→ **Try it**
For this exercise, return exactly the lines of the material below that begin at the one with "Section Handler_lemmas." and stop after the one with "0 <= s < 256 -> status".

→ **Records shown**
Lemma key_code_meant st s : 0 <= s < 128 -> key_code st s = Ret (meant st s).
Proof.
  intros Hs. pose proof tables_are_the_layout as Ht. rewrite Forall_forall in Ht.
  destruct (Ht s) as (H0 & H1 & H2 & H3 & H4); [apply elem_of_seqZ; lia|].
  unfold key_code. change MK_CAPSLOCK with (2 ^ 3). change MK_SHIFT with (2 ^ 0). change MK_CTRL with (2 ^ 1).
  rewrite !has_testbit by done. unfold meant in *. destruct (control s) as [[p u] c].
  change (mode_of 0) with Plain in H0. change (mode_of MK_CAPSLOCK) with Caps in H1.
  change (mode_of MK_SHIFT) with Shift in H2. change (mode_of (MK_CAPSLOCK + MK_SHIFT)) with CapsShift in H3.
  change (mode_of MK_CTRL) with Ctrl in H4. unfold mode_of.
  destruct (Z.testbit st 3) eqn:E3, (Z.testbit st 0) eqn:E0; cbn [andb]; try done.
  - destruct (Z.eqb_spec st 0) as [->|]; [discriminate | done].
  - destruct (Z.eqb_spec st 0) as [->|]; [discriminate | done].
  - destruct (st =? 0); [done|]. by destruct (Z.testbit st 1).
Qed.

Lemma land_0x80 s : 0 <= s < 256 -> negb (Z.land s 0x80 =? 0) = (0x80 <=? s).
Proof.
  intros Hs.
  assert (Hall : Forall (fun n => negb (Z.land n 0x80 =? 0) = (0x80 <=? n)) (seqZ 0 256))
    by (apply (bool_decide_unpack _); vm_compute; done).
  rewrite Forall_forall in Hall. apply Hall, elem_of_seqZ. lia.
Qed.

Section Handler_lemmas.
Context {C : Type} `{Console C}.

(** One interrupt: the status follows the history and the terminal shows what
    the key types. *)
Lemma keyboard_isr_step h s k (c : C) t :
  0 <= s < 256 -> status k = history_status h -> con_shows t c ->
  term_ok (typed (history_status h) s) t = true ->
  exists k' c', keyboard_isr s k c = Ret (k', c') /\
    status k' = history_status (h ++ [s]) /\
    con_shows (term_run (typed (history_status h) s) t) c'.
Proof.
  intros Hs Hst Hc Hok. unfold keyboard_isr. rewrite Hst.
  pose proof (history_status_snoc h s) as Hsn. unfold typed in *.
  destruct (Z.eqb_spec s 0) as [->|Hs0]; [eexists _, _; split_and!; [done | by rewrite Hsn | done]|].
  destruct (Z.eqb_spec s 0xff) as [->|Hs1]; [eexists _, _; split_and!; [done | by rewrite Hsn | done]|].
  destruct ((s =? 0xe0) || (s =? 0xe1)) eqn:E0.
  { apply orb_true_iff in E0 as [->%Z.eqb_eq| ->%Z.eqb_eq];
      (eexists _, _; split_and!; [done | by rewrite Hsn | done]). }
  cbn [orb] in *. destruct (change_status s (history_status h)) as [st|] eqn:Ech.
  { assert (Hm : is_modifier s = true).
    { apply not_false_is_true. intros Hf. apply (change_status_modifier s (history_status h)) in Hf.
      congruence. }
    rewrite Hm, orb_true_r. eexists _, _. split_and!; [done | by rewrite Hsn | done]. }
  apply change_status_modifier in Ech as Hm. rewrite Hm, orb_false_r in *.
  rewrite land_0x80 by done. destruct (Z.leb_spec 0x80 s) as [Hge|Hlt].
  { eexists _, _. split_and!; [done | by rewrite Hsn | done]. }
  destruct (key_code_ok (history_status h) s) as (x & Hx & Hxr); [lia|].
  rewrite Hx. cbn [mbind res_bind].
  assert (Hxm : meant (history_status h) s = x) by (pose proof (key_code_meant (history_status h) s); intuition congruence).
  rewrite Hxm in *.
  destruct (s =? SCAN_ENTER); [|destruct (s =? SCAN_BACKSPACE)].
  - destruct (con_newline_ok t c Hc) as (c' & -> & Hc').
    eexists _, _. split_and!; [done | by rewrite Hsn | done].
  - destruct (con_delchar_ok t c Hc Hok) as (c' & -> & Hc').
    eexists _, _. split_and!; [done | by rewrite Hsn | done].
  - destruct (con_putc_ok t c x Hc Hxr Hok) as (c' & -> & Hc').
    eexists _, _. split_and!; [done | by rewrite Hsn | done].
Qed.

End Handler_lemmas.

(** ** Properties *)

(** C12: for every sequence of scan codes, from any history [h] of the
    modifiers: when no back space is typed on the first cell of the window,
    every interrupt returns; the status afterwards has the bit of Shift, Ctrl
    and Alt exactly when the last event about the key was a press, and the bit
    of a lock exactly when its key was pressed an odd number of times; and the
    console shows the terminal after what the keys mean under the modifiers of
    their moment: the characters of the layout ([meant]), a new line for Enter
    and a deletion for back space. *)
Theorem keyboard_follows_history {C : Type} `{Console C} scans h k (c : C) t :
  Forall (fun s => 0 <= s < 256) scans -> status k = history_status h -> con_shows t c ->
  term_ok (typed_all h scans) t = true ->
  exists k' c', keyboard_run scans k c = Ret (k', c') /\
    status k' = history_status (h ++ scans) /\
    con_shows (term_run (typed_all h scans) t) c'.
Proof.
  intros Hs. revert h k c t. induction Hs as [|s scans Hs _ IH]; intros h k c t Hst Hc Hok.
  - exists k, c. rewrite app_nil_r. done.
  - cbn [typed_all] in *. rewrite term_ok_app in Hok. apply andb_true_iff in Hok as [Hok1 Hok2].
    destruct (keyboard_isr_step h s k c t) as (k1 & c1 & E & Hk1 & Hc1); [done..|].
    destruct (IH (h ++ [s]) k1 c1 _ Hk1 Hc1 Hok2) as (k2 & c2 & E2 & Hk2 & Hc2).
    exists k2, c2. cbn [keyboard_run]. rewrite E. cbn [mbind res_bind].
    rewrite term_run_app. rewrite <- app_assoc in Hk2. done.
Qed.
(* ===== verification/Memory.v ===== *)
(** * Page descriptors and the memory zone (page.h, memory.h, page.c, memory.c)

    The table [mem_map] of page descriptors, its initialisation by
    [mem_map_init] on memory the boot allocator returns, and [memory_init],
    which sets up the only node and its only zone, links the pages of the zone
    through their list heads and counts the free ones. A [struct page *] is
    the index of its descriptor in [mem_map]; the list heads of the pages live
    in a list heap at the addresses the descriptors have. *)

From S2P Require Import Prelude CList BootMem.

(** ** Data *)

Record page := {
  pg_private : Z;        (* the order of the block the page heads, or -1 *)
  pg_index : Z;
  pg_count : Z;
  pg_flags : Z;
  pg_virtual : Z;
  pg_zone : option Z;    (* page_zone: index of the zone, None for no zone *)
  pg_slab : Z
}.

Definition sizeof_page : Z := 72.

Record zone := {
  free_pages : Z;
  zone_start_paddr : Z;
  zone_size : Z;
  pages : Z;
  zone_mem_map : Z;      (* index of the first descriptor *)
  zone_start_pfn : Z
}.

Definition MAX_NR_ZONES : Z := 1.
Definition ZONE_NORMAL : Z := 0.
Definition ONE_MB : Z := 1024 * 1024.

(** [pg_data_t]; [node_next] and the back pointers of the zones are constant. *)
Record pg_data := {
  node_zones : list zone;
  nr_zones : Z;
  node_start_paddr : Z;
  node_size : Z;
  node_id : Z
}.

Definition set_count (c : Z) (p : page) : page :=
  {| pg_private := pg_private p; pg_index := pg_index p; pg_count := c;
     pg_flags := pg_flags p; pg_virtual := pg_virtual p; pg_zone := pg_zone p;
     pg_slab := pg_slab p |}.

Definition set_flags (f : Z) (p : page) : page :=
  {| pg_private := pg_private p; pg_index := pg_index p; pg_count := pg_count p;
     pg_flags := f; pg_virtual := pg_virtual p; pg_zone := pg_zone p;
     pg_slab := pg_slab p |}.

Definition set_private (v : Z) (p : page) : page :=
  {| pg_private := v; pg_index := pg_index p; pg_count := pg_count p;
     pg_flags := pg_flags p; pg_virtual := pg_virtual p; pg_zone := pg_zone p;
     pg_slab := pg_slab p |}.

→ **Answer to this exercise**
Section Handler_lemmas.
Context {C : Type} `{Console C}.

(** One interrupt: the status follows the history and the terminal shows what
    the key types. *)
Lemma keyboard_isr_step h s k (c : C) t :
  0 <= s < 256 -> status k = history_status h -> con_shows t c ->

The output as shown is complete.